L’Area Vasta n° 4 di Fermo, in data 15 dicembre 2017 – in coerente attuazione di quanto la legge e il piano regionale hanno previsto- “ha deliberato il Programma territoriale che intende realizzare nel corso del 2018 per contrastare, per prevenire e per ridurre il rischio da Gap e della dipendenza da nuove tecnologie e social network.
La prevenzione rappresenta l’azione principale per evitare e per ridurre i rischi e i danni alla salute correlati al gioco d’azzardo. Una prevenzione qualificata, competente, ispirata alle evidenze scientifiche conosciute in abito nazionale e internazionale, rivolta a tutte le fasce a maggior rischio di sviluppo di una dipendenza da Gap e da nuove tecnologie e social network, che accresca i fattori di resilienza e riduca la vulnerabilità, Un’azione di profilassi sociale che persegua obiettivi generali: di informazione a favore degli operatori e dei portatori di interesse in tema di Gap e di dipendenza da nuove tecnologie e social network e sulla rete dei Servizi presenti nel territorio; di educazione e di sensibilizzazione degli studenti degli istituti secondari di I e II grado, dei docenti, dei genitori, dei soggetti non più in età lavorativa; di potenziamento nei soggetti in età evolutiva di competenze personali (life skill); di intercettazione precoce del bisogno attraverso servizi di aggancio e di 'educativa di strada' in luoghi informali (piazze, centri aggregazione, oratori, zone prossime alle sale giochi) rivolti alle fasce a rischio; di consulenza e ascolto anche di tipo legale e commerciale”, ricorda la dottoressa.
 

“Il Programma intende potenziare e qualificare anche la presa in carico e i processi di cura e di riabilitazione attraverso: trattamenti multidisciplinari a favore dei giocatori e dei loro familiari; interventi di tipo riabilitativo e di reinserimento nel tessuto relazionale e lavorativo; trattamenti residenziali e semiresidenziali flessibili.

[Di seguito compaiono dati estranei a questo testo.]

(** The outcomes of a decision on a record the caller owns. *)
Lemma decide_cases (db : table) i now cur : NoDup (a_id <$> db) ->
  getOwnedApprovalRecord db (d_id i) (d_tenantId i) (d_memberId i) (d_conversationId i) = Some cur ->
  (expires_at cur <= now /\ status_in [Pending; Approved] cur = true /\
    decideApproval db i now =
      (sql_update (by_id (d_id i)) (move Expired now) db, Err StoreApprovalExpiredError)) \/
  (exists r, decideApproval db i now = (db, r) /\ (forall x, r = Ok x -> x = cur /\ status cur <> Pending)) \/
  (status cur = Pending /\ now < expires_at cur /\
    decideApproval db i now = (decide_write db i now, Ok (decide_set i now cur))).
Proof.
  intros Hd Hown. pose proof (getOwned_get _ _ _ _ _ _ Hd Hown) as Hget.
  unfold decideApproval. rewrite Hown.
  destruct ((expires_at cur <=? now) && status_in [Pending; Approved] cur) eqn:Hexp.
  { left. boolify. done. }
  right. apply andb_false_iff in Hexp.
  destruct (is_replay i cur) eqn:Hr.
  { left. eexists; split; [done|]. intros x [= ->]. split; [done|]. intros Hs.
    unfold is_replay, status_in in Hr. rewrite Hs in Hr. by destruct (_ =? _)%string, (d_decision i). }
  destruct (stale_revision i cur); [left; by eexists|].
  destruct (bool_decide (status cur = Approved) && _) eqn:Ha.
  { left. boolify. eexists; split; [done|]. intros x [= ->]. split; [done|congruence]. }
  destruct (bool_decide (status cur = Rejected) && _) eqn:Hj.
  { left. boolify. eexists; split; [done|]. intros x [= ->]. split; [done|congruence]. }
  destruct (negb _) eqn:Hp; [left; by eexists|]. boolify. right.
  rewrite (decide_write_get _ _ _ _ Hget Hp). split_and!; [done| |done].
  destruct Hexp as [Hexp|Hexp]; boolify; [done|]. unfold status_in in Hexp. by rewrite Hp in Hexp.
Qed.
Lemma delete_ok db ts log c :
  (forall t, t ∈ ts -> rq_conversationId (t_request t) = c -> exists o, t_phase t = Finished o) ->
  world_ok (mkWorld db ts log) -> world_ok (mkWorld (deleteApprovalsForConversation db c None None) ts log).
Proof.
  intros Hfin [Hd Hr Ht Hc Hl]. unfold deleteApprovalsForConversation.
  constructor; cbn [w_db w_tasks w_log] in *; auto.
  - eapply sublist_NoDup; [exact Hd|apply keys_sql_delete].
  - intros r [? _]%elem_of_sql_delete. auto.
  - intros t Hin. specialize (Ht t Hin). specialize (Hfin t Hin). unfold task_ok in *.
    destruct (t_phase t) eqn:Hph; auto.
    all: destruct Ht as (Hf & Hb & x & Hx & Hbx); split_and!; auto; exists x; split; [|done];
      apply elem_of_sql_delete; split; [done|]; cbn; rewrite !andb_true_r; apply String.eqb_neq;
      intros Hconv; destruct Hfin as [o [=]]; rewrite <- Hconv;
      unfold bound, record_key, request_key in Hb; unfold binding in Hbx; congruence.
  - intros id. specialize (Hc id). enough (unused id (sql_delete
      (fun r => (conversation_id r =? c)%string && opt_eqb None (tenant_id r) && opt_eqb None (member_id r)) db)
      <= unused id db)%nat by lia.
    unfold unused, sql_delete. clear. induction db as [|r db IH]; [done|]. cbn [List.filter].
    case_match; rewrite !count_cons; lia.
Qed.

Lemma middle_perm {A} (l1 l2 : list A) x : l1 ++ x :: l2 ≡ₚ x :: l1 ++ l2.
Proof. symmetry. apply Permutation_middle. Qed.

Lemma step_ok ttl l w w' : step ttl l w w' -> world_ok w -> world_ok w'.
Proof.
  destruct 1; intros Hw.
  - by apply execute_begin_ok.
  - eapply world_perm; [symmetry; apply middle_perm|].
    apply (world_perm _ _ _ _ (middle_perm _ _ _)) in Hw.
    pose proof (ok_tasks _ Hw _ ltac:(by left)) as (Hf & Hb & r & Hr & Hbr). cbn in Hr, Hf, Hb.
    apply world_drop in Hw as Hw'. unfold resume in H.
    assert (Hcur : binding (nullish (getApprovalRecord db (a_id current)) current) = binding current).
    { destruct (getApprovalRecord db (a_id current)) as [x|] eqn:G; [|done]. cbn.
      apply getRecord_Some in G as [Hx Hid]. by rewrite (same_row db r current x (ok_ids _ Hw)). }
    refine (run_pass_ok _ _ _ _ _ _ _ _ _ _ _ Hw' Hf _ _ H).
    + unfold bound in *. rewrite <- Hb. by apply binding_eq_key.
    + exists r. split; [done|congruence].
  - eapply world_perm; [symmetry; apply middle_perm|].
    apply (world_perm _ _ _ _ (middle_perm _ _ _)) in Hw.
    pose proof (ok_tasks _ Hw _ ltac:(by left)) as (Hf & Hb & Hbk). cbn in Hbk.
    destruct Hw as [Hd Hr Ht Hc Hl]. cbn [w_db w_tasks w_log] in *.
    constructor; cbn [w_db w_tasks w_log].
    + done.
    + intros r Hin Hs. by apply backed_mono, Hr.
    + intros t [->|Hin]%elem_of_cons; [done|]. specialize (Ht t ltac:(by right)). unfold task_ok in *.
      destruct (t_phase t); auto; destruct Ht as (? & ? & ?); split_and!; auto using backed_mono.
    + intros id. specialize (Hc id). unfold claimedTasks, starts, creates in *.
      rewrite !count_cons in *. cbn [t_phase] in *. lia.
    + done.
  - eapply world_perm; [symmetry; apply middle_perm|].
    apply (world_perm _ _ _ _ (middle_perm _ _ _)), world_drop in Hw.
    unfold finish in H. destruct ok; injection H as <- <-; (apply world_add; [done|done|]);
      (eapply world_quiet_step; [apply finish_table_step; set_solver|done]).
  - by apply expireDue_ok.
  - by apply decide_ok.
  - destruct w. apply world_settle. by eapply world_quiet_step; [apply invalidateConversation_table_step|].
  - destruct w. apply world_settle. by eapply world_quiet_step; [apply invalidateOwner_table_step|].
  - destruct w. by apply world_settle.
  - destruct w. apply world_settle. by eapply world_quiet_step; [apply expire_table_step|].
  - destruct w. apply world_settle. by eapply world_quiet_step; [apply invalidateConversation_table_step|].
  - destruct w as [db ts log]. apply (world_quiet_step db); [apply recover_table_step|].
    induction ts as [|t ts IH]; [done|]. by eapply IH, world_drop.
  - destruct w. by apply delete_ok.
Qed.

Lemma service_reachable_ok ttl w : reachable ttl w -> world_ok w.
Proof.
  assert (Hinit : world_ok initialWorld).
  { constructor; cbn; auto; try by intros ? ?%not_elem_of_nil. apply NoDup_nil_2. }
  unfold reachable. intros H. revert Hinit. generalize initialWorld as w0, H. clear.
  intros w0 H. induction H as [|w0 w1 w2 [l Hs] _ IH]; [done|]. intros. eapply IH, step_ok; eauto.
Qed.
Definition renewLease (instanceId : string) (db : Db) (conversationId callerId key : string)
    (ownerInstance : option string) (leaseMs now : Z) : Db :=
  with_receipts (sql_update (fun r => is_key conversationId callerId key r && held_by (nullish ownerInstance instanceId) r)
    (fun r => set_receipt (r_state r) (Some (now + leaseMs)) (r_last_entry_id r) (r_failure_code r)
                (r_failure_detail r) r) (receipts db)) db.

Definition markCompleted (instanceId : string) (db : Db) (conversationId callerId key : string)
    (lastEntryId ownerInstance : option string) : Db :=
  with_receipts (sql_update (fun r => is_key conversationId callerId key r && held_by (nullish ownerInstance instanceId) r)
    (set_receipt Completed None lastEntryId None None) (receipts db)) db.

Definition markUnknown (instanceId : string) (db : Db) (conversationId callerId key : string)
    (ownerInstance : option string) (retryAfterMs : Z) (code detail : option string) (now : Z) : Db :=
  with_receipts (sql_update (fun r => is_key conversationId callerId key r && held_by (nullish ownerInstance instanceId) r)
    (fun r => set_receipt Unknown (Some (now + retryAfterMs)) (r_last_entry_id r)
      (Some (nullish (slice 96 <$> code) "execution_unknown"))
      (Some (nullish (slice 300 <$> detail) "Execution outcome is unknown; do not retry automatically")) r)
    (receipts db)) db.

Quale garanzia di qualità: tutti gli interventi di prevenzione e tutti i programmi di cura saranno valutati dal Comitato regionale di coordinamento (presieduto dal Dirigente del servizio Politiche sociali, composto da rappresentanti della strutture regionale competente in materia di dipendenze, dell’ASUR, degli AATTSS), in collaborazione con L’Osservatorio regionale dipendenze che, a tale scopo, redige un rapporto annuale
al fine di promuovere una cultura condivisa sul fenomeno Gap e lo sviluppo di conoscenze e competenze specifiche, verranno realizzati eventi formativi a favore della rete territoriale qualificata di portatori di interesse (medici di famiglia, pediatri di libera scelta, insegnanti, esercenti, forze dell’ordine,amministratori locali); dei professionisti del sistema dei servizi socio-sanitari per le dipendenze; dei docenti ed educatori per l’Educazione tra pari", conclude Sacchini.